Where does the word "false" show up in the records? Copy every line that holds it.

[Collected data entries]
===============

(* ===== verification/FatDir.v ===== *)
(** * Directories: [dir_sdi] to [follow_path] of fatfs/ff.c

    A directory object walks over the entries of a directory, in the fixed area of
    the root or along a chain of clusters, and a path leads from one to the next. *)

From S2P Require Import Prelude Diskio FatVol FatBytes FatWin FatTable FatChain FatMount FatName.

(** Offsets of the members of an entry. *)
Definition DIR_Name : Z := 0.
Definition DIR_Attr : Z := 11.
Definition DIR_CrtTime : Z := 14.
Definition DIR_FstClusHI : Z := 20.
Definition DIR_WrtTime : Z := 22.
Definition DIR_WrtDate : Z := 24.
Definition DIR_FstClusLO : Z := 26.
Definition DIR_FileSize : Z := 28.
Definition SZ_DIR : Z := 32.

Definition AM_RDO : Z := 1.
Definition AM_HID : Z := 2.
Definition AM_SYS : Z := 4.
Definition AM_VOL : Z := 8.
Definition AM_DIR : Z := 16.
Definition AM_ARC : Z := 32.

(** [d_fs] is whether [fs] points to the object of the volume; [dir] points into
    the window or is null; [fn] is the buffer the name is in. *)
Record DIR := mkDir {
  d_fs : bool;
  d_id : Z;
  d_index : Z;
  d_sclust : Z;
  d_clust : Z;
  d_sect : Z;
  d_dir : option Z;
  d_fn : list Z
}.

Definition set_index (x : Z) (d : DIR) : DIR := mkDir (d_fs d) (d_id d) x (d_sclust d) (d_clust d) (d_sect d) (d_dir d) (d_fn d).
Definition set_sclust (x : Z) (d : DIR) : DIR := mkDir (d_fs d) (d_id d) (d_index d) x (d_clust d) (d_sect d) (d_dir d) (d_fn d).
Definition set_clust (x : Z) (d : DIR) : DIR := mkDir (d_fs d) (d_id d) (d_index d) (d_sclust d) x (d_sect d) (d_dir d) (d_fn d).
Definition set_sect (x : Z) (d : DIR) : DIR := mkDir (d_fs d) (d_id d) (d_index d) (d_sclust d) (d_clust d) x (d_dir d) (d_fn d).
Definition set_ptr (x : option Z) (d : DIR) : DIR := mkDir (d_fs d) (d_id d) (d_index d) (d_sclust d) (d_clust d) (d_sect d) x (d_fn d).
Definition set_fn (x : list Z) (d : DIR) : DIR := mkDir (d_fs d) (d_id d) (d_index d) (d_sclust d) (d_clust d) (d_sect d) (d_dir d) x.
Definition set_id (x : Z) (d : DIR) : DIR := mkDir (d_fs d) x (d_index d) (d_sclust d) (d_clust d) (d_sect d) (d_dir d) (d_fn d).
Definition set_fs (x : bool) (d : DIR) : DIR := mkDir x (d_id d) (d_index d) (d_sclust d) (d_clust d) (d_sect d) (d_dir d) (d_fn d).

(** The status byte behind the name. *)
Definition fn_status (d : DIR) : Z := byte_at (d_fn d) 11.

(** The entries of a sector. *)
Definition PER_SECTOR : Z := SS / SZ_DIR.

Section FatDir.

Context {DK : Type} {HD : Disk DK}.

(** Members of the entry a pointer shows; a null pointer is not followed. *)
Definition at_ptr {A} (p : option Z) (f : Z -> F (DK := DK) A) : F (DK := DK) A := match p with Some o => f o | None => stuck end.
Definition ent_bytes (p : option Z) (o n : Z) : F (DK := DK) (list Z) := at_ptr p (fun d => win_bytes (d + o) n).
Definition ent_byte (p : option Z) (o : Z) : F (DK := DK) Z := at_ptr p (fun d => win_at (d + o)).
Definition ent_put (p : option Z) (o : Z) (l : list Z) : F (DK := DK) unit := at_ptr p (fun d => win_put (d + o) l).

Definition LD_CLUST (p : option Z) : F (DK := DK) Z :=
  hi ← ent_bytes p DIR_FstClusHI 2;
  lo ← ent_bytes p DIR_FstClusLO 2;
  mret (Z.lor (u32 (Z.shiftl (LD_WORD hi) 16)) (LD_WORD lo)).
Definition ST_CLUST (p : option Z) (cl : Z) : F (DK := DK) unit :=
  ent_put p DIR_FstClusLO (ST_WORD (u16 cl));;
  ent_put p DIR_FstClusHI (ST_WORD (u16 (Z.shiftr (u32 cl) 16))).

(** ** Seeking *)

(** Along the chain to the cluster that holds the entry; the index in it. *)
Fixpoint sdi_loop (fuel : nat) (ic clst idx : Z) : F (DK := DK) (FRESULT + Z * Z) :=
  if ic <=? idx then
    match fuel with
    | O => stuck
    | S n =>
        f ← fs_get;
        clst ← get_fat clst;
        if clst =? DISK_ERROR then mret (inl FR_DISK_ERR)
        else if (clst <? 2) || (n_fatent f <=? clst) then mret (inl FR_INT_ERR)
        else sdi_loop n ic clst (u16 (idx - ic))
    end
  else mret (inr (clst, idx)).

Definition entry_ptr (idx : Z) : option Z := Some (idx mod PER_SECTOR * SZ_DIR).

Definition dir_sdi (dj : DIR) (idx : Z) : F (DK := DK) (FRESULT * DIR) :=
  f ← fs_get;
  let dj := set_index idx dj in
  let clst := d_sclust dj in
  if (clst =? 1) || (n_fatent f <=? clst) then mret (FR_INT_ERR, dj)
  else
    let clst := if (clst =? 0) && (fs_type f =? FS_FAT32) then dirbase f else clst in
    if clst =? 0 then
      let dj := set_clust clst dj in
      if n_rootdir f <=? idx then mret (FR_INT_ERR, dj)
      else mret (FR_OK, set_ptr (entry_ptr idx) (set_sect (u32 (dirbase f + idx / PER_SECTOR)) dj))
    else
      let ic := u16 (PER_SECTOR * csize f) in
      r ← sdi_loop (S (Z.to_nat idx)) ic clst idx;
      match r with
      | inl e => mret (e, dj)
      | inr (clst, idx) =>
          f ← fs_get;
          mret (FR_OK, set_ptr (entry_ptr idx) (set_sect (u32 (clust2sect f clst + idx / PER_SECTOR)) (set_clust clst dj)))
      end.

(** The sectors of the window's cluster are blanked one after the other. *)
Fixpoint blank_sectors (n : nat) : F (DK := DK) FRESULT :=
  match n with
  | O => mret FR_OK
  | S n =>
      fs_mod (set_wflag true);;
      r ← move_window 0;
      if decide (r = FR_OK) then fs_mod (fun f => set_winsect (u32 (winsect f + 1)) f);; blank_sectors n else mret FR_DISK_ERR
  end.

Definition blank_cluster (clst : Z) : F (DK := DK) FRESULT :=
  r ← move_window 0;
  if decide (r = FR_OK) then
    fs_mod (set_win (mem_set 0 SS));;
    fs_mod (fun f => set_winsect (clust2sect f clst) f);;
    f ← fs_get;
    r ← blank_sectors (Z.to_nat (csize f));
    if decide (r = FR_OK) then fs_mod (fun g => set_winsect (u32 (winsect g - csize f)) g);; mret FR_OK else mret r
  else mret FR_DISK_ERR.

(** The cluster behind the last one of a directory, made when [stretch] is set. *)
Definition next_cluster (dj : DIR) (stretch : bool) : F (DK := DK) (FRESULT + Z) :=
  clst ← get_fat (d_clust dj);
  if clst <=? 1 then mret (inl FR_INT_ERR)
  else if clst =? DISK_ERROR then mret (inl FR_DISK_ERR)
  else
    f ← fs_get;
    if n_fatent f <=? clst then
      if negb stretch then mret (inl FR_NO_FILE)
      else
        clst ← create_chain (d_clust dj);
        if clst =? 0 then mret (inl FR_DENIED)
        else if clst =? 1 then mret (inl FR_INT_ERR)
        else if clst =? DISK_ERROR then mret (inl FR_DISK_ERR)
        else r ← blank_cluster clst; mret (if decide (r = FR_OK) then inr clst else inl r)
    else mret (inr clst).

Definition dir_next (dj : DIR) (stretch : bool) : F (DK := DK) (FRESULT * DIR) :=
  let i := u16 (d_index dj + 1) in
  if (i =? 0) || (d_sect dj =? 0) then mret (FR_NO_FILE, dj)
  else
    let there (dj : DIR) := mret (FR_OK, set_ptr (entry_ptr i) (set_index i dj)) in
    if i mod PER_SECTOR =? 0 then
      let dj := set_sect (u32 (d_sect dj + 1)) dj in
      f ← fs_get;
      if d_clust dj =? 0 then
        if n_rootdir f <=? i then mret (FR_NO_FILE, dj) else there dj
      else if Z.land (i / PER_SECTOR) (csize f - 1) =? 0 then
        r ← next_cluster dj stretch;
        match r with
        | inl e => mret (e, dj)
        | inr clst => f ← fs_get; there (set_sect (clust2sect f clst) (set_clust clst dj))
        end
      else there dj
    else there dj.

(** ** Searching *)

(** The index of an entry has 16 bits. *)
Definition dir_turns : nat := Z.to_nat 65536.

Fixpoint find_loop (fuel : nat) (dj : DIR) : F (DK := DK) (FRESULT * DIR) :=
  match fuel with
  | O => stuck
  | S n =>
      r ← move_window (d_sect dj);
      if decide (r = FR_OK) then
        c ← ent_byte (d_dir dj) DIR_Name;
        if c =? 0 then mret (FR_NO_FILE, dj)
        else
          a ← ent_byte (d_dir dj) DIR_Attr;
          nm ← ent_bytes (d_dir dj) DIR_Name 11;
          if (Z.land a AM_VOL =? 0) && (mem_cmp nm (d_fn dj) 11 =? 0) then mret (FR_OK, dj)
          else
            '(r, dj) ← dir_next dj false;
            if decide (r = FR_OK) then find_loop n dj else mret (r, dj)
      else mret (r, dj)
  end.

Definition dir_find (dj : DIR) : F (DK := DK) (FRESULT * DIR) :=
  '(r, dj) ← dir_sdi dj 0;
  if decide (r = FR_OK) then find_loop dir_turns dj else mret (r, dj).

Fixpoint read_loop (fuel : nat) (res : FRESULT) (dj : DIR) : F (DK := DK) (FRESULT * DIR) :=
  if d_sect dj =? 0 then mret (res, dj)
  else
    match fuel with
    | O => stuck
    | S n =>
        r ← move_window (d_sect dj);
        if decide (r = FR_OK) then
          c ← ent_byte (d_dir dj) DIR_Name;
          if c =? 0 then mret (FR_NO_FILE, dj)
          else
            a ← ent_byte (d_dir dj) DIR_Attr;
            if negb (c =? DDE) && (Z.land a AM_VOL =? 0) then mret (FR_OK, dj)
            else
              '(r, dj) ← dir_next dj false;
              if decide (r = FR_OK) then read_loop n FR_OK dj else mret (r, dj)
        else mret (r, dj)
    end.

Definition dir_read (dj : DIR) : F (DK := DK) (FRESULT * DIR) :=
  '(r, dj) ← read_loop dir_turns FR_NO_FILE dj;
  mret (r, if decide (r = FR_OK) then dj else set_sect 0 dj).

(** ** Making and removing entries *)

(** The first entry that is deleted or was never used. *)
Fixpoint blank_loop (fuel : nat) (dj : DIR) : F (DK := DK) (FRESULT * DIR) :=
  match fuel with
  | O => stuck
  | S n =>
      r ← move_window (d_sect dj);
      if decide (r = FR_OK) then
        c ← ent_byte (d_dir dj) DIR_Name;
        if (c =? DDE) || (c =? 0) then mret (FR_OK, dj)
        else
          '(r, dj) ← dir_next dj true;
          if decide (r = FR_OK) then blank_loop n dj else mret (r, dj)
      else mret (r, dj)
  end.

Definition dir_register (dj : DIR) : F (DK := DK) (FRESULT * DIR) :=
  '(r, dj) ← dir_sdi dj 0;
  '(r, dj) ← (if decide (r = FR_OK) then blank_loop dir_turns dj else mret (r, dj));
  if decide (r = FR_OK) then
    r ← move_window (d_sect dj);
    if decide (r = FR_OK) then
      ent_put (d_dir dj) 0 (mem_set 0 SZ_DIR);;
      ent_put (d_dir dj) 0 (take 11 (d_fn dj));;
      fs_mod (set_wflag true);;
      mret (r, dj)
    else mret (r, dj)
  else mret (r, dj).

Definition dir_remove (dj : DIR) : F (DK := DK) (FRESULT * DIR) :=
  '(r, dj) ← dir_sdi dj (d_index dj);
  if decide (r = FR_OK) then
    r ← move_window (d_sect dj);
    if decide (r = FR_OK) then
      ent_put (d_dir dj) 0 [DDE];;
      fs_mod (set_wflag true);;
      mret (r, dj)
    else mret (r, dj)
  else mret (r, dj).

(** ** What an entry says *)

(** [fi_name] is the text with its terminator. *)
Record FILINFO := mkInfo { fi_size : Z; fi_date : Z; fi_time : Z; fi_attrib : Z; fi_name : list Z }.

Definition get_fileinfo (dj : DIR) (fno : FILINFO) : F (DK := DK) FILINFO :=
  if d_sect dj =? 0 then mret (mkInfo (fi_size fno) (fi_date fno) (fi_time fno) (fi_attrib fno) [0])
  else
    nm ← ent_bytes (d_dir dj) 0 11;
    a ← ent_byte (d_dir dj) DIR_Attr;
    sz ← ent_bytes (d_dir dj) DIR_FileSize 4;
    wd ← ent_bytes (d_dir dj) DIR_WrtDate 2;
    wt ← ent_bytes (d_dir dj) DIR_WrtTime 2;
    mret (mkInfo (LD_DWORD sz) (LD_WORD wd) (LD_WORD wt) a (name_text nm ++ [0])).

(** ** Following a path *)

Definition from_name (dj : DIR) (path : list Z) : F (DK := DK) (FRESULT * DIR * list Z) :=
  match create_name (d_fn dj) path with
  | Some (r, fn, rest) => mret (r, set_fn fn dj, rest)
  | None => stuck
  end.

Fixpoint path_loop (fuel : nat) (dj : DIR) (path : list Z) : F (DK := DK) (FRESULT * DIR) :=
  match fuel with
  | O => stuck
  | S n =>
      '(res, dj, path) ← from_name dj path;
      if decide (res = FR_OK) then
        '(res, dj) ← dir_find dj;
        let ns := fn_status dj in
        let last := negb (Z.land ns NS_LAST =? 0) in
        if decide (res = FR_OK) then
          if last then mret (FR_OK, dj)
          else
            a ← ent_byte (d_dir dj) DIR_Attr;
            if Z.land a AM_DIR =? 0 then mret (FR_NO_PATH, dj)
            else cl ← LD_CLUST (d_dir dj); path_loop n (set_sclust cl dj) path
        else if decide (res = FR_NO_FILE) then
          if negb (Z.land ns NS_DOT =? 0) then
            let dj := set_ptr None (set_sclust 0 dj) in
            if last then mret (FR_OK, dj) else path_loop n dj path
          else mret (if last then FR_NO_FILE else FR_NO_PATH, dj)
        else mret (res, dj)
      else mret (res, dj)
  end.

Definition follow_path (dj : DIR) (path : list Z) : F (DK := DK) (FRESULT * DIR) :=
  f ← fs_get;
  c ← char_at path 0;
  let '(path, dj) := if is_sep c then (drop 1 path, set_sclust 0 dj) else (path, set_sclust (cdir f) dj) in
  c ← char_at path 0;
  if c <? 32 then
    '(res, dj) ← dir_sdi dj 0;
    mret (res, set_ptr None dj)
  else path_loop (length path) dj path.

End FatDir.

===============

Your response:
            '(r, dj) ← dir_next dj false;
              '(r, dj) ← dir_next dj false;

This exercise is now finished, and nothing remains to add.